What happens now? Very hard to say. One other thing to keep in mind is that even though the Fed didn't, at their scheduled meeting, lower interest rates, it could well do if markets don't stabilize upon receiving the news of an AIG rescue. And though Wall Street bucked the global trend on Tuesday and actually rose (after suffering its biggest one-day loss since September, 2001 on Monday), developments in the currency markets are worrying: the dollar rally has stalled against the euro, and the Japanese Yen has posted big gains since last week. This indicates that, notwithstanding the "flight to quality" that resulted in truly extraordinary falls in US bond yields on Monday, foreign investors still fear that the US Treasury may be in over its head, or getting there. And there's not only AIG to pay for: if Washington Mutual goes down, there is a real concern that the Federal Deposit Insurance Corporation, already bleeding due to the collapse of IndyMac in July, will have to be somehow topped up, especially if other regional banks fail, as many are in danger of doing. And if that weren't enough, Felix Salmon tells us:

Lehman Brothers has more than $600 billion in assets that will need to be liquidated as part of its bankruptcy.

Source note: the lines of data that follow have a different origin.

Lemma loaded_view_route_layers_only (response : Response) (before : State)
    (service : nat → Response) :
  route_layers_only (loaded_view (routes_set before (fetchRoutesData response)) service
                                 (pending (fetchRoutesData response))).
Proof.
  intros id. unfold loaded_view, complete_all. simpl.
  rewrite foldl_complete_layer_is_Some.
  intros [Hempty|(i & c & Hin & -> & _)].
  - simpl in Hempty. rewrite lookup_empty in Hempty. by destruct Hempty.
  - exists i. split; [|done]. by eapply pending_below_routes.
Qed.

End Lines.

Lemma directions_reply_cases_witness :
  fetchRouteDirections_resume (H:=Engines.checking) (Json Sample.no_route_reply)
    1 (Some "#0000FF") empty_style
  = (empty_style, [EConsoleError "No routes found:" Sample.no_route_reply])
  ∧ layers (fetchRouteDirections_resume (H:=Engines.checking) (Json Sample.line_reply)
              0 (Some "#FF0000") empty_style).1 !! layer_id 0
    = Some {| layer_source := source_id 0; line_color := Some "#FF0000";
              line_width := 4; visibility := Visible |}.
Proof.
  destruct (@directions_reply_cases Engines.checking 1 (Some "#0000FF") empty_style)
    as (Hnone & _).
  destruct (@directions_reply_cases Engines.checking 0 (Some "#FF0000") empty_style)
    as (_ & Hline & _).
  split.
  - apply Hnone; [reflexivity|]. right. reflexivity.
  - rewrite (Hline Sample.line_reply _ _ eq_refl eq_refl eq_refl).
    apply lookup_insert_eq.
Defined.

Lemma complete_commutes_witness :
  0 ≠ 1
  ∧ complete (H:=Engines.checking) (λ _, Json Sample.line_reply)
      (complete (H:=Engines.checking) (λ _, Json Sample.line_reply) empty_style
         (0, Some "#FF0000")) (1, Some "#0000FF")
    = complete (H:=Engines.checking) (λ _, Json Sample.line_reply)
        (complete (H:=Engines.checking) (λ _, Json Sample.line_reply) empty_style
           (1, Some "#0000FF")) (0, Some "#FF0000").
Proof.
  assert (0 ≠ 1) as Hne by lia. split; [exact Hne|].
  exact (@complete_commutes Engines.checking (λ _, Json Sample.line_reply) empty_style
           0 1 (Some "#FF0000") (Some "#0000FF") Hne).
Defined.

(* ===================================================================== *)
(** * More on selecting *)
(* ===================================================================== *)

Section Clicks.

Lemma route_layer_dec (n : nat) (id : string) :
  (∃ i, i < n ∧ id = layer_id i) ∨ (∀ i, i < n → id ≠ layer_id i).
Proof.
  induction n as [|n [(i & Hi & ->)|IH]].
  - right. intros i Hi. lia.
  - left. exists i. split; [lia|done].
  - destruct (decide (id = layer_id n)) as [->|Hne].
    + left. exists n. split; [lia|done].
    + right. intros i Hi. destruct (decide (i = n)) as [->|?]; [done|].
      apply IH. lia.
Qed.

Lemma set_visibility_twice (v w : Visibility) (l : Layer) :
  set_visibility v (set_visibility w l) = set_visibility v l.
Proof. done. Qed.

That's an order of magnitude greater than any bankruptcy the world has ever seen: No one has a clue how to even get started on something so huge, let alone what the repercussions will be. Is there $600 billion in cash sitting on the sidelines of the global financial markets just waiting for an opportunity to snap up assets on the cheap? No. So as Lehman's assets get liquidated, asset prices in general, and bond prices in particular, are likely to be under a great deal of pressure.

Finally, Russia is experiencing a major financial meltdown of it's own making, Pakistan has ordered its army to fire at at American troops that cross the border, and the International Atomic Energy Agency declared that its efforts to get Iran to clarify its nuclear potential had ended in failure. This financial crisis has been remarkably mild in many ways on most people in the wealthy countries, given its unprecedented scope, but it really does seem that it may be tipping into unchartered territory altogether. The remainder of this week may be a decisive one in many ways.

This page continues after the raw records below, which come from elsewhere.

(** The callback of [games.map]: the sim message first, then the two teams *)
Definition gameLine (store : MappingStore) (teamList : EnhancedTeamList)
    (gameToSim : @JsMap.t Z Sim) (game : Game) : Completion string :=
  bind (simMessageOf gameToSim game) (fun simMessage =>
  bind (getEnhancedTeamForId teamList (awayTeamId game)) (fun awayTeam =>
  bind (getEnhancedTeamForId teamList (homeTeamId game)) (fun homeTeam =>
  Return (gameText store game awayTeam homeTeam simMessage)))).

Definition scoreboardHeader (week seasonIndex : Z) : string :=
  "## " ++ numText (seasonIndex + 2024) ++ " Season " ++ enDash ++ " Week "
  ++ numText week ++ " Scoreboard".

Definition newline : string := String (ascii_of_nat 10) EmptyString.

Definition formatEnhancedScoreboard (store : MappingStore) (week seasonIndex : Z)
    (games : list Game) (teamList : EnhancedTeamList) (sims : list Sim)
    (leagueId : string) : Completion string :=
  let gameToSim := gameToSimOf sims leagueId in
  bind (mapCompletion (gameLine store teamList gameToSim)
          (arraySort compareSchedule games))
    (fun lines =>
       Return (scoreboardHeader week seasonIndex ++ newline
               ++ JsString.join newline lines)%string).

One final note: the Financial Times also reported on the the closure of Lehman's offices worldwide, and some really bizarre stuff went down, indeed. Employees, who have seen their savings disappear (they owned 30% of Lehman's stock), were told not to expect paychecks at the end of the month, and that they might even be liable for credit-card expenses. The situation was so bad in London that employees there who had money on their canteen cards were "buying hundreds of bars of chocolate, bags of roasted coffee and anything that's not perishable." Amazing: the erstwhile masters of the universe, accustomed to trading in derivatives of unprecedented complexity, reduced to little more than barter. And their leaders? Christian Meissner counseled his staff to "look for new work and move on." Now that's creative destruction for you.